**Exercise requirements**
The data below holds a line containing "(** X7. The" and a line containing "deduplicate world_rows il_rows"; please quote exactly those two lines and every line between them, and nothing else.

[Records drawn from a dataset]
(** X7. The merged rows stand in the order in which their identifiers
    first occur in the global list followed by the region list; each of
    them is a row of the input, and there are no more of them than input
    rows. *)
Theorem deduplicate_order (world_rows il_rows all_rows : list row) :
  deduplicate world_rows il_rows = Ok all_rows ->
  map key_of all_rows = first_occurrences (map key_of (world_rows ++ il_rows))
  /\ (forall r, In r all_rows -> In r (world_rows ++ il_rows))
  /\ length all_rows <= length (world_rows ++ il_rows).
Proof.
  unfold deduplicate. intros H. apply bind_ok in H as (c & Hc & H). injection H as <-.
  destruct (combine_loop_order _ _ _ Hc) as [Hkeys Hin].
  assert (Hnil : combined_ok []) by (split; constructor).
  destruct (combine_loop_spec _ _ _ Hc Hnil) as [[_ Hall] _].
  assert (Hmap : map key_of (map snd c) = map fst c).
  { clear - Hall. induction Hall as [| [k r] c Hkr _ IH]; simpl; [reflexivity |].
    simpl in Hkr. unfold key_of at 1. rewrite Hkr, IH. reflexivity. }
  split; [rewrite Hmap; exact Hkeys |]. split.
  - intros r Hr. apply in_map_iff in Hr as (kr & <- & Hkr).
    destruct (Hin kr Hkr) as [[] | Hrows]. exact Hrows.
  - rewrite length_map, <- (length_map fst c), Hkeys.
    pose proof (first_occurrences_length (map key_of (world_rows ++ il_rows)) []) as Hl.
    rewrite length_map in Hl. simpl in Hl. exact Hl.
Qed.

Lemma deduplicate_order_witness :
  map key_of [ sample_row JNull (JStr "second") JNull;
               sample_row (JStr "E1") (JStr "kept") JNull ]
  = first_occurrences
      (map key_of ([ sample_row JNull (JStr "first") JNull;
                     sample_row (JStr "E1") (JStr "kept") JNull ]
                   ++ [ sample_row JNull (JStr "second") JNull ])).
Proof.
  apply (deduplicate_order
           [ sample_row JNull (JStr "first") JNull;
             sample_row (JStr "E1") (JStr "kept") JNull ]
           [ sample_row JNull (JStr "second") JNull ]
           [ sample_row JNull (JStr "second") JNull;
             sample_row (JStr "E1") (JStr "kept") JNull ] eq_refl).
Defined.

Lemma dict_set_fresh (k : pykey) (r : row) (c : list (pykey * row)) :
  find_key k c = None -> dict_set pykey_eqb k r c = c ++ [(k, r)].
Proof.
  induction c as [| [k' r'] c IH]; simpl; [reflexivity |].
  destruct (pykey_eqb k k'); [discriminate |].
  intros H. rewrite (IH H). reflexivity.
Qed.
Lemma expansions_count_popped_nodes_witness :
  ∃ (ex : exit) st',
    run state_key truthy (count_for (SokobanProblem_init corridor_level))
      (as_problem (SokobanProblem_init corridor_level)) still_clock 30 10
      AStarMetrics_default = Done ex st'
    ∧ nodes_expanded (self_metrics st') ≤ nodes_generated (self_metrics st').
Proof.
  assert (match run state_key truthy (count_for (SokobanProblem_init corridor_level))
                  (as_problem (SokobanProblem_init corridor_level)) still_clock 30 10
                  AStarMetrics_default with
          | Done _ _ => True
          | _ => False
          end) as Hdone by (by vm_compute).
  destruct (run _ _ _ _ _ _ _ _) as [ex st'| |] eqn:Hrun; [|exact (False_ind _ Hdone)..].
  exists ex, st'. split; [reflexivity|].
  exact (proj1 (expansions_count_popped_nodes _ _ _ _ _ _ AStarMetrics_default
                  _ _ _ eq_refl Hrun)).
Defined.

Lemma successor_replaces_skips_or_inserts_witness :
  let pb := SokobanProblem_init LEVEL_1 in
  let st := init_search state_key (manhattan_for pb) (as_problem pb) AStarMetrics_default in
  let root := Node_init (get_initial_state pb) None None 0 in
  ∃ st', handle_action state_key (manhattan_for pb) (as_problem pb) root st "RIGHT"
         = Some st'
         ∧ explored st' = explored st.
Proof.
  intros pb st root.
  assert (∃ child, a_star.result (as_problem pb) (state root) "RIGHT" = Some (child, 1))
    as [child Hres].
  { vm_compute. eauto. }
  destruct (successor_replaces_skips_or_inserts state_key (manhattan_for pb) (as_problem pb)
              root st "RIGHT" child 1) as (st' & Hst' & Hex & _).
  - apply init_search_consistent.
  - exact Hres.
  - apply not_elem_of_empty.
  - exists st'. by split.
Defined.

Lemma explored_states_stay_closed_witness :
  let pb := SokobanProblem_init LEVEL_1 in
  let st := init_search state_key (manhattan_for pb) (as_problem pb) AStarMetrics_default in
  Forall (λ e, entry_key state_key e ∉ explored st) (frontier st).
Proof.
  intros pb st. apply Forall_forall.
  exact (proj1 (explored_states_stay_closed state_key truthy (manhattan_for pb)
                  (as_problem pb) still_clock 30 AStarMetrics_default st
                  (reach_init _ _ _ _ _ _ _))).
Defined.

...

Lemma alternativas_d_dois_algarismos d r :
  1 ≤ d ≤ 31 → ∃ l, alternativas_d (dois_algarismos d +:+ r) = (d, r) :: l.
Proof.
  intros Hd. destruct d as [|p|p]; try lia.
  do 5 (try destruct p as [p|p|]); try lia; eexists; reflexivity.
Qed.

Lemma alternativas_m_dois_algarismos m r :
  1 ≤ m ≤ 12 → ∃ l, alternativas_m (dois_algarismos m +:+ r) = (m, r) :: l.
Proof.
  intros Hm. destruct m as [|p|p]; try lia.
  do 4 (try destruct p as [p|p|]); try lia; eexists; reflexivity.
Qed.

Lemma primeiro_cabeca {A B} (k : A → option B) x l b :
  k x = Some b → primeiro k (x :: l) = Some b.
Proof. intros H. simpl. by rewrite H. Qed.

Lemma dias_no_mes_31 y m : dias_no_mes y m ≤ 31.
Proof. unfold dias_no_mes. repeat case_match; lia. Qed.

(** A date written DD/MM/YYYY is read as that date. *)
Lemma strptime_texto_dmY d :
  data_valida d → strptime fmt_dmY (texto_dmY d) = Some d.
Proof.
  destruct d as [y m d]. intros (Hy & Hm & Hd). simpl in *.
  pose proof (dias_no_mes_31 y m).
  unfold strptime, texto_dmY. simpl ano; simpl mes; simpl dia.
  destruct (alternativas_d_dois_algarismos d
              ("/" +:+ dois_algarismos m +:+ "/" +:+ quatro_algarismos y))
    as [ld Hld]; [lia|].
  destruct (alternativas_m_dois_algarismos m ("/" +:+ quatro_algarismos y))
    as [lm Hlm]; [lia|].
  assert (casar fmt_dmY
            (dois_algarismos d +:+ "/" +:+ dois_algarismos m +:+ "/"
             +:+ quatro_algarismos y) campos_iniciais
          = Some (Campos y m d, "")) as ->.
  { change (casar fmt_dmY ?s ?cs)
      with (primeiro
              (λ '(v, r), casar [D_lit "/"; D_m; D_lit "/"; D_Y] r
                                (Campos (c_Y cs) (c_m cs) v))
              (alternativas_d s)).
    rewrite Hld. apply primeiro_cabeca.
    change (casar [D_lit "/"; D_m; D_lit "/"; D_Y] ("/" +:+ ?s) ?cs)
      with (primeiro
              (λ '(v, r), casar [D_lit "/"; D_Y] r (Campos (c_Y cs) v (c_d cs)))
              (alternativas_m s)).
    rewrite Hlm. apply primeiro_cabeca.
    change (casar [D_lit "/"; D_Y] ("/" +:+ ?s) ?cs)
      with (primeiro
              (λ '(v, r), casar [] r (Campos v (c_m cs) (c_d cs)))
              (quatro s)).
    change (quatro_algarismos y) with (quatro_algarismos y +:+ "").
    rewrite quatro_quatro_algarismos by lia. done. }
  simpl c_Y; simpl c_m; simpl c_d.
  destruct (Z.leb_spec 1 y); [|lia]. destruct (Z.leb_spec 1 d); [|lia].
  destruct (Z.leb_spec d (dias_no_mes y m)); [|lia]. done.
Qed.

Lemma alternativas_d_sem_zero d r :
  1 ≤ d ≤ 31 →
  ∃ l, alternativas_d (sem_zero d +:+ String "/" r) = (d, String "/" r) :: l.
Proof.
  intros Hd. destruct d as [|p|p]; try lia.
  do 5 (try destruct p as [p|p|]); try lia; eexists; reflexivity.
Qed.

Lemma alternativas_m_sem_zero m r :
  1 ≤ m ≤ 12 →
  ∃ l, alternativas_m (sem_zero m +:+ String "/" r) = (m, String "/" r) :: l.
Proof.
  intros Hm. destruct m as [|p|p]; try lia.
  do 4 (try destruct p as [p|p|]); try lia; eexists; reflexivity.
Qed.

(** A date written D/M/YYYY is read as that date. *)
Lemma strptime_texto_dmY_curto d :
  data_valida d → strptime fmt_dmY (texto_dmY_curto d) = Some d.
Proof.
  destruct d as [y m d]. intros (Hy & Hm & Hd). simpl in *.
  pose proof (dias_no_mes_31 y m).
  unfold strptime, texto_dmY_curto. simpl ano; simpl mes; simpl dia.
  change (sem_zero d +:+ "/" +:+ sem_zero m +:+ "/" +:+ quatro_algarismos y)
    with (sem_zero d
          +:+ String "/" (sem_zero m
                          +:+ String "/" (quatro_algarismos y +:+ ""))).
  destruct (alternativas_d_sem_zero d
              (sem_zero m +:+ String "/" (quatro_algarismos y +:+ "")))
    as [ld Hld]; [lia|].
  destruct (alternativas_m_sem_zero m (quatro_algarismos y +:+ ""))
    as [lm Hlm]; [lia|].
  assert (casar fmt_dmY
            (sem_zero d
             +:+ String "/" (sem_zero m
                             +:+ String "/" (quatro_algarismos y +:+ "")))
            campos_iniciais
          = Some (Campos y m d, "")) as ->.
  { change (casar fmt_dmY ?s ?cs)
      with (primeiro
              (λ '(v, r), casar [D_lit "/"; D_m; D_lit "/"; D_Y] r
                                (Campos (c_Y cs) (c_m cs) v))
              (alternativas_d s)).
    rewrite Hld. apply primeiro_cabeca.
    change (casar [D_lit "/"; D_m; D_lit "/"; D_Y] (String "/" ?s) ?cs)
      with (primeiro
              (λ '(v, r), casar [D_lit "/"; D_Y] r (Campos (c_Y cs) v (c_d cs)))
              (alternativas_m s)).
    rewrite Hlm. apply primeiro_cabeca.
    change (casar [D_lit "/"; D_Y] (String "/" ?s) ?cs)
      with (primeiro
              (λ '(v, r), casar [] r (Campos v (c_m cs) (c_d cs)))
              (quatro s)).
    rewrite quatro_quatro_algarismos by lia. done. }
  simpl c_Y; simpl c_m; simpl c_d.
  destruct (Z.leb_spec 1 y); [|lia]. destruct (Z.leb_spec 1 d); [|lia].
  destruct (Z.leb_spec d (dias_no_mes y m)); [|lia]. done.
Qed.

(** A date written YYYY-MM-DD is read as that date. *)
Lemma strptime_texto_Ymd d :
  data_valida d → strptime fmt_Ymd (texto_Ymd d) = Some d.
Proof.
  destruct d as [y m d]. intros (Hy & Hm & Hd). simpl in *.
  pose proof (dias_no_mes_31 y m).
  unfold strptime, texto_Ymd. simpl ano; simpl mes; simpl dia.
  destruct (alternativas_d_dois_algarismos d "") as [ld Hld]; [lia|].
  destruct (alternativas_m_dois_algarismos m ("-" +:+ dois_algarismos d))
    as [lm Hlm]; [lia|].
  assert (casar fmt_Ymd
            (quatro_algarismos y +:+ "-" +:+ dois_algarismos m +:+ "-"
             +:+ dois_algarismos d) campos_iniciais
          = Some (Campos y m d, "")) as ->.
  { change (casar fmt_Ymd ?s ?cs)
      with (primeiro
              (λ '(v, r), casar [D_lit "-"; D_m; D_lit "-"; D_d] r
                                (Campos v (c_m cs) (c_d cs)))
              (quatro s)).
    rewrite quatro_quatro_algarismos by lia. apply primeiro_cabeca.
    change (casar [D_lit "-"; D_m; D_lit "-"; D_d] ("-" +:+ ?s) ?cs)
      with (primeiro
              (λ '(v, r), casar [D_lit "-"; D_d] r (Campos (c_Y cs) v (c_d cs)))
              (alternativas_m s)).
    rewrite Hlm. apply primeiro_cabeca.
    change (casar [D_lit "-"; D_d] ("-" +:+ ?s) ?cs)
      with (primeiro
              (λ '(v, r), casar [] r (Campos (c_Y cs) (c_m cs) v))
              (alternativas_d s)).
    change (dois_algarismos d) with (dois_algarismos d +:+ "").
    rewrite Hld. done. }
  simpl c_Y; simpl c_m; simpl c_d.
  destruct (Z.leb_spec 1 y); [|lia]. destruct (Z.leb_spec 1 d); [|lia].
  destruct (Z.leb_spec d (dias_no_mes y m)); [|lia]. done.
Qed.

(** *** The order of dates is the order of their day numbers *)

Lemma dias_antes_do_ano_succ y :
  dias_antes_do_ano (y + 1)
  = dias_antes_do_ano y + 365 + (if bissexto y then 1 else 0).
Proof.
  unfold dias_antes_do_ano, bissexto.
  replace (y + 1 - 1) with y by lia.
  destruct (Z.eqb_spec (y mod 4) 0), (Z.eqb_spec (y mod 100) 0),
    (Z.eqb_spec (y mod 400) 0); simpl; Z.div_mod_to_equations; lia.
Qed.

**Result of this task**
(** X7. The merged rows stand in the order in which their identifiers
    first occur in the global list followed by the region list; each of
    them is a row of the input, and there are no more of them than input
    rows. *)
Theorem deduplicate_order (world_rows il_rows all_rows : list row) :
  deduplicate world_rows il_rows = Ok all_rows ->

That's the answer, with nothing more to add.